Commander of the Turkish Army
- In office 6 December 1983 – 12 August 1985
- President: Kenan Evren
- Preceded by: Necdet Üruğ
- Succeeded by: Necdet Öztorun

Personal details
- Born: 23 April 1923 Istanbul
- Died: 8 April 2011 (aged 87)

Military service
- Allegiance: Turkey
- Branch/service: Turkish Army
- Rank: General

= Haydar Saltık =

Turkish general

Ali Haydar Saltık (1923, Istanbul – 8 April 2011) was a Turkish general. He was Commander of the First Army of Turkey (1981 – 1983) and then Commander of the Turkish Army (1983 – 1985). He was Secretary-General of the Presidential Council.

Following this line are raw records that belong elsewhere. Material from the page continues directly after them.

(* ===== verification/VmUser.v ===== *)
(** * User address spaces (vm/vm.c)

    The user half of an address space is abstracted to a finite function [dm]
    from virtual page numbers to the page that backs each of them and its flags.
    [uvm_inv] ties it to the page tables in memory and states ownership: the
    directory, its tables, the data pages and the free pages are all distinct.
    The operations of vm.c that grow, shrink, copy and free an address space are
    proved against it. *)

From Stdlib Require Import ZArith Lia.
From stdpp Require Import base numbers list strings.
From S2P Require Import Prelude Mem Mmu Kalloc Vm VmFacts.

(** Pages of the user half: addresses below KERNBASE. *)
Definition user_pages : Z := 524288.

(** Number of pages that hold the first [sz] bytes. *)
Definition npg (sz : Z) : Z := (sz + 4095) / 4096.

Definition dm_set (pn : Z) (e : Z * Z) (dm : Z → option (Z * Z)) : Z → option (Z * Z) :=
  λ q, if q =? pn then Some e else dm q.

Definition dm_drop (lo hi : Z) (dm : Z → option (Z * Z)) : Z → option (Z * Z) :=
  λ q, if (lo <=? q) && (q <? hi) then None else dm q.

Lemma dm_drop_Some lo hi dm q e :
  dm_drop lo hi dm q = Some e ↔ ¬ (lo <= q < hi) ∧ dm q = Some e.
Proof. unfold dm_drop. case_if; split; intros; destruct_and?; done || (split; [lia|done]) || lia. Qed.

Lemma dm_drop_None lo hi dm q :
  dm_drop lo hi dm q = None ↔ lo <= q < hi ∨ dm q = None.
Proof. unfold dm_drop. case_if; (split; [intros; (by right) || (left; lia)|intros [?|?]; done || lia]). Qed.

(** The data pages of an address space. *)
Definition dpages (dm : Z → option (Z * Z)) : list Z :=
  omap (λ pn, fst <$> dm pn) (seqZ 0 user_pages).

Lemma dpages_set dm pn u f :
  0 <= pn < user_pages → dm pn = None → dpages (dm_set pn (u, f) dm) ≡ₚ u :: dpages dm.
Proof.
  intros Hpn Hn. apply (omap_update _ _ _ pn).
  - apply NoDup_seqZ.
  - apply elem_of_seqZ. lia.
  - by rewrite Hn.
  - unfold dm_set. by rewrite Z.eqb_refl.
  - intros j Hj. unfold dm_set. by rewrite (proj2 (Z.eqb_neq j pn)).
Qed.

Lemma dpages_fst dm dm' : (∀ pn, fst <$> dm pn = fst <$> dm' pn) → dpages dm = dpages dm'.
Proof. intros H. apply list_omap_ext, Forall2_same_length_lookup_2; [done|]. intros i x y Hx Hy. simplify_eq. by rewrite H. Qed.

Lemma dpages_ext dm dm' : (∀ pn, dm pn = dm' pn) → dpages dm = dpages dm'.
Proof. intros H. apply dpages_fst. intros pn. by rewrite H. Qed.

Lemma dpages_drop1 dm pn u f :
  0 <= pn < user_pages → dm pn = Some (u, f) →
  dpages dm ≡ₚ u :: dpages (dm_drop pn (pn + 1) dm).
Proof.
  intros Hpn Hs. rewrite <- (dpages_set _ pn u f Hpn).
  - erewrite dpages_ext; [done|]. intros q. unfold dm_set, dm_drop.
    case_if; [by subst|]. case_if; done || lia.
  - unfold dm_drop. by replace ((pn <=? pn) && (pn <? pn + 1)) with true by lia.
Qed.

Lemma dpages_none : dpages (λ _, None) = [].
Proof. unfold dpages. by induction (seqZ 0 user_pages). Qed.

Lemma dpages_elem dm u : u ∈ dpages dm → ∃ pn f, dm pn = Some (u, f).
Proof.
  unfold dpages. intros (pn & _ & H)%list_elem_of_omap. exists pn. destruct (dm pn) as [[v f]|]; cbn in H; simplify_eq. by exists f.
Qed.

Lemma dpages_length dm n :
  0 <= n <= user_pages → (∀ q, n <= q < user_pages → dm q = None) → Z.of_nat (length (dpages dm)) <= n.
Proof.
  intros Hn H. unfold dpages.
  replace (seqZ 0 user_pages) with (seqZ 0 n ++ seqZ (0 + n) (user_pages - n)) by (rewrite <- seqZ_app by lia; f_equal; lia).
  rewrite omap_app, length_app.
  assert (omap (λ pn, fst <$> dm pn) (seqZ (0 + n) (user_pages - n)) = []) as ->.
  { assert (Hall : Forall (λ q, dm q = None) (seqZ (0 + n) (user_pages - n)))
      by (apply Forall_forall; intros q ?%elem_of_seqZ; apply H; lia).
    induction Hall as [|q qs Hq _ IH]; [done|]. cbn. by rewrite Hq. }
  assert (Hle : ∀ qs : list Z, (length (omap (λ pn, fst <$> dm pn) qs) <= length qs)%nat)
    by (induction qs as [|q qs IH]; cbn; [lia|]; destruct (dm q); cbn; lia).
  specialize (Hle (seqZ 0 n)). rewrite length_seqZ in Hle. cbn. lia.
Qed.

#[global] Opaque dpages.

Section user.
Context (kend : Z) (kend_pos : KERNBASE < kend).

Local Lemma kend_ok : KERNBASE <= kend.
Proof using kend_pos. lia. Qed.

Record uvm_inv (s : machine) (pgdir : Z) (tab : Z → option Z)
               (dm : Z → option (Z * Z)) (l : list Z) : Prop := {
  ui_pt : pt_inv kend s pgdir tab l;
  ui_none : ∀ pn, 0 <= pn < user_pages → dm pn = None →
    present (pte_of (ram s) tab (4096 * pn)) = false;
  ui_some : ∀ pn u f, dm pn = Some (u, f) →
    0 <= pn < user_pages ∧ 0 <= f < 4096 ∧ present f = true ∧
    pte_of (ram s) tab (4096 * pn) = V2P u + f;
  ui_own : ∀ pn u f, dm pn = Some (u, f) →
    valid_page kend u ∧ u ≠ pgdir ∧ (u ∉ l) ∧ ∀ i, tab i ≠ Some u;
  ui_inj : ∀ pn pn' u f f', dm pn = Some (u, f) → dm pn' = Some (u, f') → pn = pn'
}.

(** Bytes of no page of the address space and of no free page. *)
Definition uoutside (pgdir : Z) (tab : Z → option Z) (dm : Z → option (Z * Z))
                    (l : list Z) (x : Z) : Prop :=
  outside pgdir tab l x ∧ ∀ pn u f, dm pn = Some (u, f) → ¬ in_page u x.

(** What an operation on the address space at [pgdir] may change. *)
Record uvm_step (pgdir : Z) (s : machine) (tab : Z → option Z) (dm : Z → option (Z * Z)) (l : list Z)
    (s' : machine) (tab' : Z → option Z) (dm' : Z → option (Z * Z)) (l' : list Z) : Prop := {
  us_inv : uvm_inv s' pgdir tab' dm' l';
  us_pages : tables tab' ++ dpages dm' ++ l' ≡ₚ tables tab ++ dpages dm ++ l;
  us_kern : ∀ va, 2147483648 <= va < 4294967296 →
    pte_of (ram s') tab' va = pte_of (ram s) tab va;
  us_user : ∀ pn u f x, dm pn = Some (u, f) → dm' pn = Some (u, f) → in_page u x →
    ram s' x = ram s x;
  us_out : ∀ x, uoutside pgdir tab dm l x → uoutside pgdir tab' dm' l' x ∧ ram s' x = ram s x;
  us_misc : kpgdir s' = kpgdir s ∧ cr3 s' = cr3 s
}.

Lemma uvm_step_refl pgdir s tab dm l :
  uvm_inv s pgdir tab dm l → uvm_step pgdir s tab dm l s tab dm l.
Proof. by split. Qed.

Lemma uvm_step_trans pgdir s1 t1 d1 l1 s2 t2 d2 l2 s3 t3 d3 l3 :
  uvm_step pgdir s1 t1 d1 l1 s2 t2 d2 l2 → uvm_step pgdir s2 t2 d2 l2 s3 t3 d3 l3 →
  (∀ pn e, d1 pn = Some e → d3 pn = Some e → d2 pn = Some e) →
  uvm_step pgdir s1 t1 d1 l1 s3 t3 d3 l3.
Proof.
  intros [I1 P1 K1 U1 O1 (M1 & N1)] [I2 P2 K2 U2 O2 (M2 & N2)] Hd. split.
  - done.
  - by rewrite P2, P1.
  - intros va Hva. by rewrite K2, K1.
  - intros pn u f x H1 H3 Hx. rewrite (U2 pn u f) by auto. apply (U1 pn u f); auto.
  - intros x Hx. destruct (O1 x Hx) as [Hx2 E1]. destruct (O2 x Hx2) as [Hx3 E2].
    split; [done|congruence].
  - split; congruence.
Qed.
(* ===== verification/VmSpace.v ===== *)
(** * Life of an address space (vm/vm.c)

    Theorems about whole address spaces: growing and shrinking, freeing one
    without leaking a page, building the kernel half ([setupkvm]), copying one
    for [fork] ([copyuvm]) and writing into one ([copyout]). *)

From Stdlib Require Import ZArith Lia.
From stdpp Require Import base numbers list strings.
From S2P Require Import Prelude Mem Mmu Kalloc Vm VmFacts VmUser.

Section space.
Context (kend : Z) (kend_pos : KERNBASE < kend).

Local Lemma kend_le : KERNBASE <= kend.
Proof using kend_pos. lia. Qed.

(** The loop of [freevm] frees the tables that are left: those of [is]. *)
Lemma freevm_loop_spec pgdir tab n : ∀ s l i,
  kalloc_inv kend s l → valid_page kend pgdir → 0 <= i → i + Z.of_nat n <= 1024 →
  NoDup (omap tab (seqZ i (Z.of_nat n)) ++ pgdir :: l) →
  (∀ j, i <= j < i + Z.of_nat n → match tab j with
     | None => present (load32 (ram s) (pgdir + 4 * j)) = false
     | Some t => valid_page kend t ∧ load32 (ram s) (pgdir + 4 * j) = V2P t + 7
     end) →
  ∃ s' l', freevm_loop kend n pgdir i s = Done tt s' ∧ kalloc_inv kend s' l' ∧
    l' ≡ₚ omap tab (seqZ i (Z.of_nat n)) ++ l ∧
    kpgdir s' = kpgdir s ∧ cr3 s' = cr3 s ∧ console s' = console s ∧
    (∀ x, (∀ q, q ∈ l' → ¬ in_page q x) → ram s' x = ram s x).
Proof using kend_pos.
  induction n as [|n IH]; intros s l i Ha Hvd Hi Hn Hnd Htab.
  { exists s, l. by split_and!. }
  rewrite Nat2Z.inj_succ in *.
  rewrite (seqZ_cons i) in * by lia. replace (Z.pred (Z.succ (Z.of_nat n))) with (Z.of_nat n) in * by lia.
  cbn [freevm_loop]. unfold ld32. mrun. pose proof (valid_page_u32 _ kend_le _ Hvd).
  rewrite u32_small by lia. pose proof (Htab i ltac:(lia)) as Hti. cbn [omap list_omap] in *.
  destruct (tab i) as [t|] eqn:E.
  - destruct Hti as [Hvt Hw]. destruct (table_entry_parts _ kend_le _ Hvt) as (Hp & Hb & _).
    rewrite Hw, Hp, Hb. cbn [app] in Hnd. apply NoDup_cons in Hnd as [Ht Hnd].
    apply not_elem_of_app in Ht as [Ht1 [Htd Htl]%not_elem_of_cons].
    destruct (kfree_spec _ kend_le s l t Ha Hvt Htl) as (s1 & Hk & Ha1 & Hout & _ & _ & Hkp & Hc3 & Hco).
    mcall Hk.
    destruct (IH s1 (t :: l) (Z.succ i)) as (s' & l' & Hr & Ha' & Hl' & Hkp' & Hc3' & Hco' & Hx); [done|done|lia|lia| | |].
    + rewrite (Permutation_swap t pgdir), <- Permutation_middle. apply NoDup_cons. split; [|done].
      apply not_elem_of_app. split; [done|]. by apply not_elem_of_cons.
    + intros j Hj. pose proof (Htab j ltac:(lia)) as Htj.
      rewrite (load32_ext (ram s) (ram s1)); [done|]. intros x Hx. apply Hout.
      destruct (valid_page_disjoint kend pgdir t Hvd Hvt); [congruence|lia..].
    + exists s', l'. split_and!; try done; try congruence.
      * rewrite Hl'. by rewrite <- Permutation_middle.
      * intros x Hxq. rewrite Hx by done. apply Hout.
        assert (¬ in_page t x) as Hnt. { apply Hxq. rewrite Hl'. apply elem_of_app. right. by left. }
        unfold in_page in Hnt. lia.
  - rewrite Hti. mrun. destruct (IH s l (Z.succ i)) as (s' & l' & Hr & Hrest); [done..|lia|lia|done| |].
    + intros j Hj. apply Htab. lia.
    + by exists s', l'.
Qed.

(** Tearing down what [uvm_inv] describes, with no user page left. *)
Lemma freevm_spec s pgdir tab dm l :
  uvm_inv kend s pgdir tab dm l →
  ∃ s' l', freevm kend pgdir s = Done tt s' ∧ kalloc_inv kend s' l' ∧
    l' ≡ₚ pgdir :: tables tab ++ dpages dm ++ l ∧
    kpgdir s' = kpgdir s ∧ cr3 s' = cr3 s ∧ console s' = console s ∧
    (∀ x, uoutside pgdir tab dm l x → ram s' x = ram s x).
Proof using kend_pos.
  intros Hinv. pose proof (pi_dir _ _ _ _ _ (ui_pt _ _ _ _ _ _ Hinv)) as Hvd.
  pose proof (valid_page_u32 _ kend_le _ Hvd).
  unfold freevm. ztest (pgdir =? 0) is false.
  destruct (deallocuvm_spec kend kend_pos s pgdir tab dm l KERNBASE 0)
    as (s1 & dm1 & l1 & Hr1 & Hst & Hco & _ & Hd1); [done|lia|unfold KERNBASE; lia|].
  mcall Hr1. pose proof (us_inv _ _ _ _ _ _ _ _ _ _ Hst) as [[Ha1 _ Hdu1 Hn1 Hs1 Hi1] _ Hsome1 _ _].
  assert (Hdm1 : ∀ q, dm1 q = None).
  { intros q. destruct (dm1 q) as [[u f]|] eqn:E; [|done].
    destruct (Hsome1 _ _ _ E) as (Hq & _). rewrite Hd1 in E. apply dm_drop_Some in E as [Hnq _].
    unfold user_pages, npg, KERNBASE in *. zlia. }
  assert (Hp1 : tables tab ++ l1 ≡ₚ tables tab ++ dpages dm ++ l).
  { rewrite <- (us_pages _ _ _ _ _ _ _ _ _ _ Hst). rewrite (dpages_ext dm1 (λ _, None)) by done.
    by rewrite dpages_none. }
  assert (Hdt : pgdir ∉ tables tab).
  { intros (i & _ & Hi)%tables_elem. by apply Hs1 in Hi as (_ & _ & ? & _). }
  pose proof (tables_eq tab 1024 ltac:(lia)) as Htb.
  assert (Z.of_nat 1024 = 1024) as Hz by lia. remember 1024%nat as n eqn:En. clear En.
  destruct (freevm_loop_spec pgdir tab n s1 l1 0)
    as (s2 & l2 & Hr2 & Ha2 & Hl2 & Hkp2 & Hc2 & Hco2 & Hx2); [done|done|lia|lia| | |].
  { rewrite Htb. apply NoDup_app. split_and!.
    - by apply tables_NoDup.
    - intros t (i & _ & Ht)%tables_elem. apply Hs1 in Ht as (_ & _ & ? & ? & _).
      by apply not_elem_of_cons.
    - apply NoDup_cons. split; [done|]. apply Ha1. }
  { intros j Hj. rewrite Hz in Hj. destruct (tab j) as [t|] eqn:E.
    - by apply Hs1 in E as (_ & ? & _ & _ & ?).
    - apply Hn1; [lia|done]. }
  mcall Hr2. rewrite Htb in Hl2.
  assert (Hpl2 : pgdir ∉ l2). { rewrite Hl2. by apply not_elem_of_app. }
  destruct (kfree_spec _ kend_le s2 l2 pgdir Ha2 Hvd Hpl2) as (s3 & Hr3 & Ha3 & Hx3 & _ & _ & Hkp3 & Hc3 & Hco3).
  destruct (us_misc _ _ _ _ _ _ _ _ _ _ Hst) as [Hkp1 Hc1].
  exists s3, (pgdir :: l2). split_and!; try done; try congruence.
  - by rewrite Hl2, Hp1.
  - intros x Hx. destruct (us_out _ _ _ _ _ _ _ _ _ _ Hst x Hx) as (((H1 & H2 & H3) & _) & E).
    rewrite Hx3, Hx2, E; [done| |].
    + intros q Hq. rewrite Hl2 in Hq. apply elem_of_app in Hq as [(i & _ & Hq)%tables_elem|Hq].
      * by eapply H2.
      * by apply H3.
    + unfold in_page in H1. lia.
Qed.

In September 1979 General Kenan Evren ordered a hand-written report from Saltık on whether or not a coup was in order, or if the government merely needed a stern warning. The report, which recommended preparing for a coup, was delivered in six months. Evren kept the report in his office safe, and launched the 1980 Turkish coup d'état.